В дальнейшем нам надо постараться узнать, определяется ли мышление Гераклита близо­стью к игре и если да, то в каком смысле: не получается ли так, что должное-быть-помысленным, содержащееся в мышлении, которое мыслит по-настоящему, открывается ему как некая игра.

 

b) Слово Гераклита, реченное под покровительством Артемиды

 

Обе истории о Гераклите показывают (хотя по-разному и с разной степенью ясности), что в мышлении мыслителя царствует близость к богам. Если обратить на это внимание, то, в соответствии с позднейшими метафизическими представлениями, все это легко можно было бы объяснить ссылкой на то, что именно в искон­ном мышлении, где предстает целое (das Gan­ze) мира, с необходимостью со-предстает всеобщая мировая основа, то есть Божественное, взятое в широком и неопределенном смысле. Кроме того, можно легко доказать, что во всей метафизике, от Платона до Ницше, господствует теологический момент, потому что в качестве причины мира непременно мыслится «божественное». В этом также кроется причина того - имеющего весьма серьезные последствия — процесса, который мы наблюдаем в западноевропейской истории. Мы имеем в виду взаимосвязь метафизики и христианства.

Тем не менее мы поступим правильно, если в самом начале этой лекции удалим из сферы изначального мышления все теологические толкования и, таким образом, расстанемся с той точкой зрения, согласно которой уже в своем начале философия определяется теологией. Дело в том, что греческие боги и вообще бо­жественное, как его понимали греки, никак не сообразуются с теологией, причем даже тогда, когда мы понимаем «теологию» очень широко и подразумеваем под ней не только рациональ­ное разъяснение какой-либо «религии» и ее вероучительную структуру. Никакой греческой «религии» вообще не существует. Слово religio и сам предмет по своей сути римские. Но по­скольку не существует никакой греческой «религии», то нет и никакой греческой «теоло­гии».

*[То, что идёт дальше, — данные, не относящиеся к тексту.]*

(** What a render reads from outside its props: the ambient selection,
    the instant a timestamp string denotes (milliseconds since the
    epoch, as [moment] parses it), the failure history the data layer
    holds for a task and run ([None] while it is not loaded), and the
    [boxSize] constant of StatusBox; for [moment], the reading of the
    clock during the render (milliseconds since the epoch) and which
    strings it can parse as a date. *)
Variable selected : Selection.t.
Variable millis : string -> Z.
Variable taskFailsData :
  nullable string -> nullable string -> option (list TaskFail.t).
Variable boxSize : Z.
Variable clock : Z.
Variable parses : string -> bool.

(** Modelled from the spec: [getDuration] of src/datetime_utils, which
    is not among the sources.  "duration(a, b) = b - a in milliseconds
    if both defined, else 0. Never fails; absent timestamps degrade to
    zero-length intervals". *)
Definition getDuration (a b : nullable string) : number :=
  match a, b with
  | val s, val e => of_Z (millis e - millis s)
  | _, _ => of_Z 0
  end.

(** Modelled from the spec: the hook [useTaskFails] of src/api, which is
    not among the sources.  "input { taskId, runId, enabled }; output:
    list of TaskFail or not-yet-loaded sentinel; must not be invoked
    when enabled is false".  The second component lists the requests
    the hook lets through to the data layer. *)
Definition useTaskFails (q : TaskFailsQuery.t)
    : option (list TaskFail.t) * list TaskFailsQuery.t :=
  if TaskFailsQuery.enabled q
  then (taskFailsData (TaskFailsQuery.taskId q) (TaskFailsQuery.runId q),
        [q])
  else (None, []).

(** [moment(x)], a call into the moment library, which is not part of
    the repository, as the library documents it: the instant [x] stands
    for, or [None] for an invalid date.  [moment(undefined)] is the
    current time; [moment(null)], [moment("")] and a string that does not
    parse are invalid dates. *)
Definition moment (x : nullable string) : option Z :=
  match x with
  | undefined => Some clock
  | null => None
  | val s => if negb (s =? "") && parses s then Some (millis s) else None
  end.

(** [moment(a).isAfter(b)]: both [moment(a)] and [moment(b)] are valid and
    the first is strictly later; false as soon as one is invalid. *)
Definition isAfter (a b : nullable string) : bool :=
  match moment a, moment b with
  | Some x, Some y => (y <? x)%Z
  | _, _ => false
  end.

(** line 43: [ganttWidth = 500]. *)
Definition defaultWidth (ganttWidth : option number) : number :=
  match ganttWidth with
  | Some w => w
  | None => of_Z 500
  end.

(** line 57. *)
Definition findInstance (task : Task) : option TaskInstance.t :=
  find (fun ti => strict_eq (val (TaskInstance.runId ti))
                            (Selection.runId selected))
       (instances task).

(** line 58. *)
Definition isSelected (instance : option TaskInstance.t) : bool :=
  strict_eq (Selection.taskId selected)
            (opt_field instance (fun ti => val (TaskInstance.taskId ti))).

(** lines 59-63.  The comparison is reached with two non-empty strings
    only; it is the comparison of the strings, not of the instants. *)
Definition hasValidQueuedDttm (instance : option TaskInstance.t) : bool :=
  truthy (opt_field instance TaskInstance.queuedDttm)
  && (if truthy (opt_field instance TaskInstance.startDate)
         && truthy (opt_field instance TaskInstance.queuedDttm)
      then
        match opt_field instance TaskInstance.queuedDttm,
              opt_field instance TaskInstance.startDate with
        | val q, val s => str_lt q s
        | _, _ => false
        end
      else true).

(** line 64. *)
Definition isOpen (openGroupIds : list string) (task : Task) : bool :=
  includes openGroupIds (or_string (id task) "").

(** line 69: the [enabled] flag of the failure-history query. *)
Definition fetchEnabled (instance : option TaskInstance.t) (task : Task)
    : bool :=
  let tryNumber :=
    match instance with
    | Some ti => TaskInstance.tryNumber ti
    | None => undefined
    end in
  (truthy_number tryNumber
   && match tryNumber with
      | val n => gt n (of_Z 1)
      | _ => false
      end)
  && truthy (id task).

(** lines 66-70: the query handed to the hook. *)
Definition taskFailsQuery (instance : option TaskInstance.t) (task : Task)
    : TaskFailsQuery.t :=
  {| TaskFailsQuery.taskId := or_else (id task) undefined;
     TaskFailsQuery.runId := or_else (Selection.runId selected) undefined;
     TaskFailsQuery.enabled := fetchEnabled instance task |}.

(** line 73. *)
Definition taskDuration (instance : option TaskInstance.t) : number :=
  getDuration (opt_field instance TaskInstance.startDate)
              (opt_field instance TaskInstance.endDate).

(** lines 74-76. *)
Definition queuedDuration (instance : option TaskInstance.t) : number :=
  if hasValidQueuedDttm instance
  then getDuration (opt_field instance TaskInstance.queuedDttm)
                   (opt_field instance TaskInstance.startDate)
  else of_Z 0.

(** lines 77-79. *)
Definition taskStartOffset (ganttStartDate : nullable string)
    (instance : option TaskInstance.t) : number :=
  if hasValidQueuedDttm instance
  then getDuration ganttStartDate
         (or_else (opt_field instance TaskInstance.queuedDttm)
                  (opt_field instance TaskInstance.startDate))
  else getDuration ganttStartDate
         (opt_field instance TaskInstance.startDate).

(** lines 82-84: each duration as a share of the run. *)
Definition percent (duration runDuration : number) : number :=
  div duration runDuration.

(** lines 88-89: the width of the instance's segment, at least 5px. *)
Definition barWidth (ganttWidth : number)
    (ganttStartDate ganttEndDate : nullable string)
    (instance : option TaskInstance.t) : number :=
  let runDuration := getDuration ganttStartDate ganttEndDate in
  let taskDurationPercent := percent (taskDuration instance) runDuration in
  let width := mul ganttWidth taskDurationPercent in
  if lt width (of_Z 5) then of_Z 5 else width.

(** lines 90-91: the width of the queued segment. *)
Definition queuedBarWidth (ganttWidth : number)
    (ganttStartDate ganttEndDate : nullable string)
    (instance : option TaskInstance.t) : number :=
  let runDuration := getDuration ganttStartDate ganttEndDate in
  let queuedDurationPercent :=
    percent (queuedDuration instance) runDuration in
  let queuedWidth :=
    if hasValidQueuedDttm instance
    then mul ganttWidth queuedDurationPercent
    else of_Z 0 in
  if hasValidQueuedDttm instance && lt queuedWidth (of_Z 5)
  then of_Z 5
  else queuedWidth.

(** line 92: the distance of the bar from the left edge of the row. *)
Definition offsetMargin (ganttWidth : number)
    (ganttStartDate ganttEndDate : nullable string)
    (instance : option TaskInstance.t) : number :=
  let runDuration := getDuration ganttStartDate ganttEndDate in
  let taskStartOffsetPercent :=
    percent (taskStartOffset ganttStartDate instance) runDuration in
  mul taskStartOffsetPercent ganttWidth.

(** lines 126 and 139: the queued segment is drawn apart from the
    segment of the instance. *)
Definition showsQueued (ti : TaskInstance.t) : bool :=
  negb (strict_eq (TaskInstance.state ti) (val "queued"))
  && hasValidQueuedDttm (Some ti).

(** lines 104-146: the tooltip and the bar of a resolved instance. *)
Definition instanceBar (ganttWidth : number)
    (ganttStartDate ganttEndDate : nullable string)
    (task : Task) (ti : TaskInstance.t) : Tooltip :=
  let width := barWidth ganttWidth ganttStartDate ganttEndDate (Some ti) in
  let queuedWidth :=
    queuedBarWidth ganttWidth ganttStartDate ganttEndDate (Some ti) in
  {| tooltip_label := (task, ti);
     tooltip_bar :=
       {| flex_width := add width queuedWidth;
          flex_left :=
            offsetMargin ganttWidth ganttStartDate ganttEndDate (Some ti);
          flex_onClick := (TaskInstance.runId ti, TaskInstance.taskId ti);
          flex_queued :=
            if showsQueued ti
            then Some {| ss_state := val "queued";
                         ss_width := queuedWidth;
                         ss_borderRightRadius := Some 0%Z;
                         ss_borderLeftRadius := None;
                         ss_opacity := Some (6 # 10)%Q |}
            else None;
          flex_main :=
            {| ss_state := TaskInstance.state ti;
               ss_width := width;
               ss_borderRightRadius := None;
               ss_borderLeftRadius :=
                 if showsQueued ti then Some 0%Z else None;
               ss_opacity := None |} |} |}.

Мышление Гераклита своеобразно опреде­ляется близостью к богам, и это явствует из второй истории о нем. Здесь упоминается бо­гиня Артемида. Можно было бы сказать, что упоминание о ней ни в коей мере не характеризует Гераклита как мыслителя, но просто связано с ним как жителем Эфеса. С древних времен в городе Эфесе находилось святили­ще этой богини. Оно существовало и в эпо­ху поздней Греции: мы знаем, что во время своих миссионерских путешествий эфесянам проповедовал апостол Павел. Восстав против его христианской проповеди, они в течение двух часов кричали: μεγάλη ή 'Aρτεμις τών 'Eφεσίων[5].

Однако остается нерешенным вопрос о том (если взять его как таковой), схватывает ли и может ли схватить истинное (das Wahre) то историографическое разъяснение, согласно ко­торому Артемисий — общее для эфесян. Оста­ется неясным, упоминается ли богиня Артеми­да в сообщениях о Гераклите только потому, что он был родом из Эфеса, или она упомина­ется потому, что мышление этого мыслителя, сохраняя связь с богиней, определено тем, чтó он, будучи начальным мыслителем греков, дол­жен был мыслить.

Мы говорим (и поначалу лишь в виде ут­верждения): Артемида — богиня мыслителя Гераклита, а не только богиня эфесян, но боги­ней этого мыслителя она предстает по следую­щей причине: она — богиня того, чтó этот мыслитель должен мыслить.

Кто такая Артемида? Мы поступили бы дерзко, если бы решили, что, взяв на вооруже­ние некоторые утверждения из области «мифо­логии», сможем ответить на этот вопрос. Не­обходимый и единственно возможный ответ (Antwort) является здесь своего рода ответст­венностью (Verantwortung), предполагающей принятие исторического решения: сможем ли мы сохранить «сущностное бытие» этой боги­ни и вообще греческого божества как на самом деле бывшее или не сможем? Не имеет значе­ния, наслаждаемся ли мы образами греческих богов в «литературно-поэтическом» ключе или только разъясняем их природу в ракурсе мифолого-историографической учености — в обоих случаях они предстают перед нами как предме­ты нашего «переживания», которое в первом случае оказывается более динамичным и ярким, а во втором — более косным и скучным. Однако есть и совершенно другой вопрос: не вступает ли сокрытое существо истории, кото­рой мы принадлежим, не вступает ли оно, по­винуясь некоей глубинной, существенной нуж­де, в диалог с тем, что для греков было их бога­ми (θεοί)? Настоящий ответ на вопрос, кто такая Артемида и кто такой Зевс, еще сокрыт в нашей грядущей истории, поскольку лишь она сама идет навстречу былому.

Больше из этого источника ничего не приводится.